You are on page 1of 5

http://blog.greysparling.com/2005/08/inside-peoplesoft-trees-or.

html

Friday, August 12, 2005

Inside PeopleSoft trees - or - Photosynthesis at PeopleSoft

I've talked with many PeopleSoft customer who have needed to use PeopleSoft
trees outside of nVision, Query, or Cube Manager. One of the services I had pushed
for was to add this functionality into PeopleCode (especially app engine).

Doesn't Tree Manager already have an API?


Sort of. Although there is an API available in PeopleCode for trees (called the tree
classes), these APIs are focused on describing and maintaining trees (essentially
tree manager functions). However, as any good BI person will tell you, it's not the
act of maintaining a dimension that's important... it's what you can do with the
dimension when you join it to other stuff.

So, what sort of things would you want to do?


The things you would want to do is to filter data with a tree or subtotal data using a
tree as the grouping mechanism. The former is available to both nVision and
PS/Query as either Filtering criteria or "in tree" criteria. The latter is only available in
nVision through nPlosion. However, there are lots of things outside of nVision or
Query that you would want to do.

• Aggregate data using the tree. Those familiar with Summary ledgers in GL understand the
concept. You can aggregate data using a tree for other purpose, such as improving performance for
downstream processes. For example, if you want to display a count of reported problems by product
family for all product families, you're doing this type of aggregation at the product family level of the
tree.
• Filter data using the tree. This is generalizing the "in tree" criteria in PS/Query. A couple of good
examples of this are the batch programs used in GL for selecting open receivables to restate, or for
selecting what data to use in Allocations. Another example of where this would be valuable would be in
search records, where you could find all cases for eastern region customers, that are reported against
any product in the Finanicals product line.

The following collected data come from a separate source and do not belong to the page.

(* ===== verification/OAuth.v ===== *)
(** * internal/oauth: signing in with Google

    The authorize URL, PKCE, the code exchange and the profile read from the ID
    token.  The network is an operation of the configuration: it gets the form
    and answers with a status and a body, or fails. *)

From Stdlib Require Import Ascii.
From S2P Require Import Prelude Text Base64 Json Sha256 Decode Token.

(** ** net/url *)

Definition upper_hex (d : Z) : ascii := chr (if d <? 10 then 48 + d else 55 + d).

Definition unreserved (b : Z) : bool :=
  ((65 <=? b) && (b <=? 90)) || ((97 <=? b) && (b <=? 122)) || ((48 <=? b) && (b <=? 57)) ||
  (b =? 45) || (b =? 95) || (b =? 46) || (b =? 126).

Fixpoint QueryEscape (s : string) : string :=
  match s with
  | EmptyString => EmptyString
  | String c s' =>
      let b := byte c in
      if unreserved b then String c (QueryEscape s')
      else if b =? 32 then String "+" (QueryEscape s')
      else String "%" (String (upper_hex (b / 16)) (String (upper_hex (b mod 16)) (QueryEscape s')))
  end.

(** [url.Values.Encode]: one value to a key, the keys sorted. *)
Definition encode_values (kvs : list (string * string)) : string :=
  Join (map (λ kv, QueryEscape kv.1 ++ "=" ++ QueryEscape kv.2)%string kvs) "&".

(** ** google.go *)

Definition authEndpoint : string := "https://accounts.google.com/o/oauth2/v2/auth".
Definition tokenEndpoint : string := "https://oauth2.googleapis.com/token".
Definition scopes : string := "openid email profile".
Definition maxTokenBody : Z := 1048576.
Definition validIssuers : list string := ["accounts.google.com"; "https://accounts.google.com"]%string.

(** A body that could not be read to its end is [None]. *)
Record token_reply := { tr_status : Z; tr_body : option string }.

Record OAuthConfig := {
  oc_ClientID : string; oc_ClientSecret : string; oc_RedirectURL : string;
  oc_HTTPClient : string → string → option token_reply;
  oc_authEndpoint : string; oc_tokenEndpoint : string
}.

Record Profile := { pf_Sub : string; pf_Email : string; pf_EmailVerified : bool; pf_Name : string; pf_Picture : string }.

Definition authURL (c : OAuthConfig) : string :=
  if bool_decide (oc_authEndpoint c = ""%string) then authEndpoint else oc_authEndpoint c.
Definition tokenURL (c : OAuthConfig) : string :=
  if bool_decide (oc_tokenEndpoint c = ""%string) then tokenEndpoint else oc_tokenEndpoint c.

Definition randomToken (rand : option string) : option string := EncodeToString <$> rand.
Definition challenge (verifier : string) : string := EncodeToString (sha256 verifier).

Definition AuthURL (c : OAuthConfig) (state verifier : string) : string :=
  authURL c ++ "?" ++ encode_values
    [("client_id", oc_ClientID c); ("code_challenge", challenge verifier); ("code_challenge_method", "S256");
     ("redirect_uri", oc_RedirectURL c); ("response_type", "code"); ("scope", scopes); ("state", state)]%string.

Inductive id_token_error :=
| NotThreeSegments | PayloadNotBase64 | PayloadNotJSON | WrongIssuer | WrongAudience | WrongParty | IDExpired | MissingSubOrEmail.
Inductive oauth_error :=
| TokenCallFailed | TokenBodyUnread | TokenUndecodable | TokenRefused | NoIDToken
| ErrInvalidIDToken (why : id_token_error) | ErrEmailNotVerified.

Record claims := {
  ic_Iss : string; ic_Aud : string; ic_Azp : string; ic_Sub : string; ic_Exp : Z;
  ic_Email : string; ic_EmailVerified : bool; ic_Name : string; ic_Picture : string
}.

Definition set_id_claim (k : string) (v : json) (c : claims) : option claims :=
  let '(Build_claims iss aud azp sub exp email ver name pic) := c in
  if same_field "iss" k then (λ x, Build_claims x aud azp sub exp email ver name pic) <$> into_string iss v
  else if same_field "aud" k then (λ x, Build_claims iss x azp sub exp email ver name pic) <$> into_string aud v
  else if same_field "azp" k then (λ x, Build_claims iss aud x sub exp email ver name pic) <$> into_string azp v
  else if same_field "sub" k then (λ x, Build_claims iss aud azp x exp email ver name pic) <$> into_string sub v
  else if same_field "exp" k then (λ x, Build_claims iss aud azp sub x email ver name pic) <$> into_int exp v
  else if same_field "email" k then (λ x, Build_claims iss aud azp sub exp x ver name pic) <$> into_string email v
  else if same_field "email_verified" k then (λ x, Build_claims iss aud azp sub exp email x name pic) <$> into_bool ver v
  else if same_field "name" k then (λ x, Build_claims iss aud azp sub exp email ver x pic) <$> into_string name v
  else if same_field "picture" k then (λ x, Build_claims iss aud azp sub exp email ver name x) <$> into_string pic v
  else Some c.

Definition decode_id_claims (payload : string) : option claims :=
  match parse payload with Some v => into_struct set_id_claim (Build_claims "" "" "" "" 0 "" false "" "") v | None => None end.

Definition profileFromIDToken (c : OAuthConfig) (idToken : string) (now : Z) : result oauth_error Profile :=
  match Split "." idToken with
  | [_; encoded; _] =>
      match DecodeString encoded with
      | None => Err (ErrInvalidIDToken PayloadNotBase64)
      | Some payload =>
          match decode_id_claims payload with
          | None => Err (ErrInvalidIDToken PayloadNotJSON)
          | Some cl =>
              if negb (bool_decide (ic_Iss cl ∈ validIssuers)) then Err (ErrInvalidIDToken WrongIssuer)
              else if negb (bool_decide (ic_Aud cl = oc_ClientID c)) then Err (ErrInvalidIDToken WrongAudience)
              else if negb (bool_decide (ic_Azp cl = ""%string)) && negb (bool_decide (ic_Azp cl = oc_ClientID c))
              then Err (ErrInvalidIDToken WrongParty)
              else if (ic_Exp cl <=? 0) || (unix_time (ic_Exp cl) <? now) then Err (ErrInvalidIDToken IDExpired)
              else if bool_decide (ic_Sub cl = ""%string) || bool_decide (ic_Email cl = ""%string)
              then Err (ErrInvalidIDToken MissingSubOrEmail)
              else if negb (ic_EmailVerified cl) then Err ErrEmailNotVerified
              else Ok {| pf_Sub := ic_Sub cl; pf_Email := ic_Email cl; pf_EmailVerified := true;
                         pf_Name := ic_Name cl; pf_Picture := ic_Picture cl |}
          end
      end
  | _ => Err (ErrInvalidIDToken NotThreeSegments)
  end.

Definition token_form (c : OAuthConfig) (code verifier : string) : string :=
  encode_values
    [("client_id", oc_ClientID c); ("client_secret", oc_ClientSecret c); ("code", code); ("code_verifier", verifier);
     ("grant_type", "authorization_code"); ("redirect_uri", oc_RedirectURL c)]%string.

(** [id_token] and [error] *)
Definition set_token_field (k : string) (v : json) (t : string * string) : option (string * string) :=
  if same_field "id_token" k then (λ x, (x, t.2)) <$> into_string t.1 v
  else if same_field "error" k then (λ x, (t.1, x)) <$> into_string t.2 v
  else Some t.

Definition Exchange (c : OAuthConfig) (code verifier : string) (now : Z) : result oauth_error Profile :=
  match oc_HTTPClient c (tokenURL c) (token_form c code verifier) with
  | None => Err TokenCallFailed
  | Some resp =>
      match tr_body resp with
      | None => Err TokenBodyUnread
      | Some body =>
          match parse (first_bytes maxTokenBody body) ≫= into_struct set_token_field (""%string, ""%string) with
          | None => Err TokenUndecodable
          | Some (idToken, error) =>
              if negb (tr_status resp =? 200) || negb (bool_decide (error = ""%string)) then Err TokenRefused
              else if bool_decide (idToken = ""%string) then Err NoIDToken
              else profileFromIDToken c idToken now
          end
      end
  end.

(** ** What a profile means *)

(** The claims of an ID token that Google issued to this client, that has not
    expired and whose address Google has verified. *)
Record vouched (clientID : string) (now : Z) (cl : claims) : Prop := {
  vc_issuer : ic_Iss cl ∈ validIssuers;
  vc_audience : ic_Aud cl = clientID;
  vc_party : ic_Azp cl = ""%string ∨ ic_Azp cl = clientID;
  vc_live : 0 < ic_Exp cl ∧ now ≤ unix_time (ic_Exp cl);
  vc_subject : ic_Sub cl ≠ ""%string;
  vc_email : ic_Email cl ≠ ""%string;
  vc_verified : ic_EmailVerified cl = true
}.

Lemma profile_vouched c idToken now p :
  profileFromIDToken c idToken now = Ok p →
  ∃ head encoded sig payload cl,
    Split "." idToken = [head; encoded; sig] ∧ DecodeString encoded = Some payload ∧ decode_id_claims payload = Some cl ∧
    vouched (oc_ClientID c) now cl ∧ pf_Sub p = ic_Sub cl ∧ pf_Email p = ic_Email cl ∧ pf_EmailVerified p = true.
Proof.
  unfold profileFromIDToken. intros H. repeat (case_match; try done). simplify_eq.
  repeat match goal with
  | H : negb _ = false |- _ => apply negb_false_iff in H
  | H : negb _ && negb _ = false |- _ => rewrite <- negb_orb in H
  | H : _ || _ = false |- _ => apply orb_false_iff in H as [? ?]
  | H : _ || _ = true |- _ => apply orb_true_iff in H
  | H : bool_decide _ = true |- _ => apply bool_decide_eq_true in H
  | H : bool_decide _ = false |- _ => apply bool_decide_eq_false in H
  | H : (_ <=? _) = false |- _ => apply Z.leb_gt in H
  | H : (_ <? _) = false |- _ => apply Z.ltb_ge in H
  end.
  do 5 eexists. split_and!; try done. split; try done.
  match goal with H : _ ∨ _ |- _ => destruct H as [H|H]; apply bool_decide_eq_true in H; auto end.
Qed.

Lemma Exchange_vouched c code verifier now p :
  Exchange c code verifier now = Ok p →
  ∃ cl, vouched (oc_ClientID c) now cl ∧ pf_Sub p = ic_Sub cl ∧ pf_Email p = ic_Email cl ∧ pf_EmailVerified p = true.
Proof.
  unfold Exchange. intros H. repeat (case_match; try done).
  apply profile_vouched in H as (? & ? & ? & ? & cl & _ & _ & _ & H). by exists cl.
Qed.

(** An escaped value cannot close its parameter or open another. *)
Lemma QueryEscape_free s : free "&" (QueryEscape s) = true ∧ free "=" (QueryEscape s) = true.
Proof.
  assert (∀ d, 0 ≤ d < 16 → upper_hex d ≠ "&"%char ∧ upper_hex d ≠ "="%char) as Hd.
  { intros d Hd. unfold upper_hex. split; intros H; apply (f_equal byte) in H; rewrite byte_chr in H by (destruct (d <? 10); lia);
      [change (byte "&") with 38 in H|change (byte "=") with 61 in H]; destruct (Z.ltb_spec d 10); lia. }
  induction s as [|c s [IH1 IH2]]; [done|]. cbn [QueryEscape]. pose proof (byte_range c) as Hb.
  destruct (unreserved (byte c)) eqn:Hu; [|destruct (byte c =? 32)]; cbn [free].
  - rewrite IH1, IH2, !bool_decide_eq_false_2; [done| |]; intros ->; by vm_compute in Hu.
  - by rewrite IH1, IH2.
  - destruct (Hd (byte c / 16)) as [H1 H2]; [Z.to_euclidean_division_equations; lia|].
    destruct (Hd (byte c mod 16)) as [H3 H4]; [Z.to_euclidean_division_equations; lia|].
    by rewrite IH1, IH2, !(bool_decide_eq_false_2 _ H1), !(bool_decide_eq_false_2 _ H2), (bool_decide_eq_false_2 _ H3), (bool_decide_eq_false_2 _ H4).
Qed.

Today, PeopleSoft applications and customers use the technique I'm describing below to
accomplish this.

First, a little more on Trees

The first thing to understand is how trees work. A tree is not a standard structure (such as a strict
self-referencing table, as described in Ralf Kimball's definitive book on data warehousing), or a
standard denormalized structure. It has a unique structure that allows it to do the following
things:

Things that are not supported well by denormalized tables.

1. It supports unbalanced (or ragged) hierarchies.


2. It supports dynamic leveling.
3. It supports joining at any level of the hierarchy.

Things that are not supported well by a self-referencing table.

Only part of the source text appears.